- Assigned task -
Give the lines below again exactly, starting with the line that holds "->. split; [|split]." and going on through the line that holds "- unfold get_none.".

- Data to examine -
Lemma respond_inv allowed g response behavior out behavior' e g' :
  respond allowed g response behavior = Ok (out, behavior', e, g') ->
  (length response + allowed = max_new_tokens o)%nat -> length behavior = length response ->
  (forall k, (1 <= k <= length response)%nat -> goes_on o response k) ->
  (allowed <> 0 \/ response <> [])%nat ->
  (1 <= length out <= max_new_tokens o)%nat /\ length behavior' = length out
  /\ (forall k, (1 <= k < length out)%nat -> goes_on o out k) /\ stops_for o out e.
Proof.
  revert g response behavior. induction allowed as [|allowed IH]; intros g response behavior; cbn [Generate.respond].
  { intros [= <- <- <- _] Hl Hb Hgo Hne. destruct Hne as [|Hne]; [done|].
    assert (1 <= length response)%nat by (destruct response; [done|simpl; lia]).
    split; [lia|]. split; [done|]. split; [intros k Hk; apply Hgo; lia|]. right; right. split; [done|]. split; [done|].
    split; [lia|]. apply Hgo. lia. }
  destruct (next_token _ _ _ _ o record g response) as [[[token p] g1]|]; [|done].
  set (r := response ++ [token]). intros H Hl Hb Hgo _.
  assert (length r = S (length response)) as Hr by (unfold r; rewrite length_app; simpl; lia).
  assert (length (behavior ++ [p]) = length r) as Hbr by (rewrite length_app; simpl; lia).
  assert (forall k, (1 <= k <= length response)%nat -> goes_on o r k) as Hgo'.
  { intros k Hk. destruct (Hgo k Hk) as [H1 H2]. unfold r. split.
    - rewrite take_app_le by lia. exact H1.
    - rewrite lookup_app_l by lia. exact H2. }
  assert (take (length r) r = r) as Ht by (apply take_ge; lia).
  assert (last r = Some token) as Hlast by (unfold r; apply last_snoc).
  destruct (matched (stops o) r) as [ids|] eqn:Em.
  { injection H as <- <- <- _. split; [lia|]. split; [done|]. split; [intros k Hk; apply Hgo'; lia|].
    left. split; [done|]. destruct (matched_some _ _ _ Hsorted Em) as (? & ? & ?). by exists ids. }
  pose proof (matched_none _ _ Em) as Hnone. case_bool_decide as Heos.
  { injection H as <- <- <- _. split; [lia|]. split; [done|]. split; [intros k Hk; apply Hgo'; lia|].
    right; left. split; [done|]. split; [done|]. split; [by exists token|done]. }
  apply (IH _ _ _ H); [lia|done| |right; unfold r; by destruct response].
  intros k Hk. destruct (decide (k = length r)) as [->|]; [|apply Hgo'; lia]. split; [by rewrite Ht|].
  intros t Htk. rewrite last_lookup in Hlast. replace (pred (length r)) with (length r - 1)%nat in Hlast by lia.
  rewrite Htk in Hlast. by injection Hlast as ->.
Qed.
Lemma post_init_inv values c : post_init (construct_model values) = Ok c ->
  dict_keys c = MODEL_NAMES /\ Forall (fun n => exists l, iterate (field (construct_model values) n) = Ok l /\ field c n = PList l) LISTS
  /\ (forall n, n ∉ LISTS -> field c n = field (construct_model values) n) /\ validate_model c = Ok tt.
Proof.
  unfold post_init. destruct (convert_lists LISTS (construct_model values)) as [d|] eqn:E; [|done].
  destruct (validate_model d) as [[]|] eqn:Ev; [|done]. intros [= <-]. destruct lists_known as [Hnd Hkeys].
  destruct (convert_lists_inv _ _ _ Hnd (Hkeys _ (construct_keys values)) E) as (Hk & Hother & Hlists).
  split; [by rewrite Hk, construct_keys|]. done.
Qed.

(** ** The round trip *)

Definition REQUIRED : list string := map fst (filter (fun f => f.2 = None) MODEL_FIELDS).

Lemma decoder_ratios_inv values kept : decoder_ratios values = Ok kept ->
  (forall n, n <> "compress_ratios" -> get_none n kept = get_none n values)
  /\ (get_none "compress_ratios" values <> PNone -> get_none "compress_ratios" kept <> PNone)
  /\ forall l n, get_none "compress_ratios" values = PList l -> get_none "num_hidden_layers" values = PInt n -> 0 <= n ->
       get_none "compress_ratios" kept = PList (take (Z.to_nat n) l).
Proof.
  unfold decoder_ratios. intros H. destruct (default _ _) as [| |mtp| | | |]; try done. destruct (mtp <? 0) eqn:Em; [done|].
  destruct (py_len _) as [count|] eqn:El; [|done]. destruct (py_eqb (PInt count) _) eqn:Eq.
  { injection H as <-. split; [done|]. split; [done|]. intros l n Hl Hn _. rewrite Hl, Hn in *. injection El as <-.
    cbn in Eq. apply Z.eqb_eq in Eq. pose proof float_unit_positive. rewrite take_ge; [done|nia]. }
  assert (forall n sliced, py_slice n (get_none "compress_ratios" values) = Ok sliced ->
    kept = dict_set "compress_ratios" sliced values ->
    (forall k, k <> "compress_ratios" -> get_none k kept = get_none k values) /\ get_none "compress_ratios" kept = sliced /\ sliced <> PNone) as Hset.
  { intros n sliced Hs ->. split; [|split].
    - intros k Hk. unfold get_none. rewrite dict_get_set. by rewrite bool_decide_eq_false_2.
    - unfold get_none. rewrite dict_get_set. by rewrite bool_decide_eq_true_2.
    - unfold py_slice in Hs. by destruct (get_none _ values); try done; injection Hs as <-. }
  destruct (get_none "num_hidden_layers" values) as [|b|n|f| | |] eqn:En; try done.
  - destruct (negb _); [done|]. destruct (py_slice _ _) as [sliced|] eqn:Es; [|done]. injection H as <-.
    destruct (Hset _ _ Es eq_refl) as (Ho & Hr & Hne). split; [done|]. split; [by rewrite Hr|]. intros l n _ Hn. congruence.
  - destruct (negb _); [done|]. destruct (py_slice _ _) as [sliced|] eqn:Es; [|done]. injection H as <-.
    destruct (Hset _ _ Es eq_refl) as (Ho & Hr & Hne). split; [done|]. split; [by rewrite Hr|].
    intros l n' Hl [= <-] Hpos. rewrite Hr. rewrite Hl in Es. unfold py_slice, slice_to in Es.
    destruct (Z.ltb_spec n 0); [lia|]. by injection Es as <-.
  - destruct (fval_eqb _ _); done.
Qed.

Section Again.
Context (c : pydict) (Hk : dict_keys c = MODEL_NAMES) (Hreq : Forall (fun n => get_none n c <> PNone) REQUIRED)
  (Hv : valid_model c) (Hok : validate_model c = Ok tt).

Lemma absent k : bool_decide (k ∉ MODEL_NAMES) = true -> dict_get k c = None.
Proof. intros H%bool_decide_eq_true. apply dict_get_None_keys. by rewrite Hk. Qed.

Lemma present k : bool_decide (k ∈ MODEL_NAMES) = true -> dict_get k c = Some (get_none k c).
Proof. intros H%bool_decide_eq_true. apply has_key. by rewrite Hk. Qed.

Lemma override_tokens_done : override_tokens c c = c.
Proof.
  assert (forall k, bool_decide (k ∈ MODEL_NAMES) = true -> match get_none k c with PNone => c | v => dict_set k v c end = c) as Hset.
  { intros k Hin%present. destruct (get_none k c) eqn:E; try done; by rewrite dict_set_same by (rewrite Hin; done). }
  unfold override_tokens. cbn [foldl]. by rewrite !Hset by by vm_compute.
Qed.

- Completed exercise -
  { intros n sliced Hs ->. split; [|split].
    - intros k Hk. unfold get_none. rewrite dict_get_set. by rewrite bool_decide_eq_false_2.
    - unfold get_none. rewrite dict_get_set. by rewrite bool_decide_eq_true_2.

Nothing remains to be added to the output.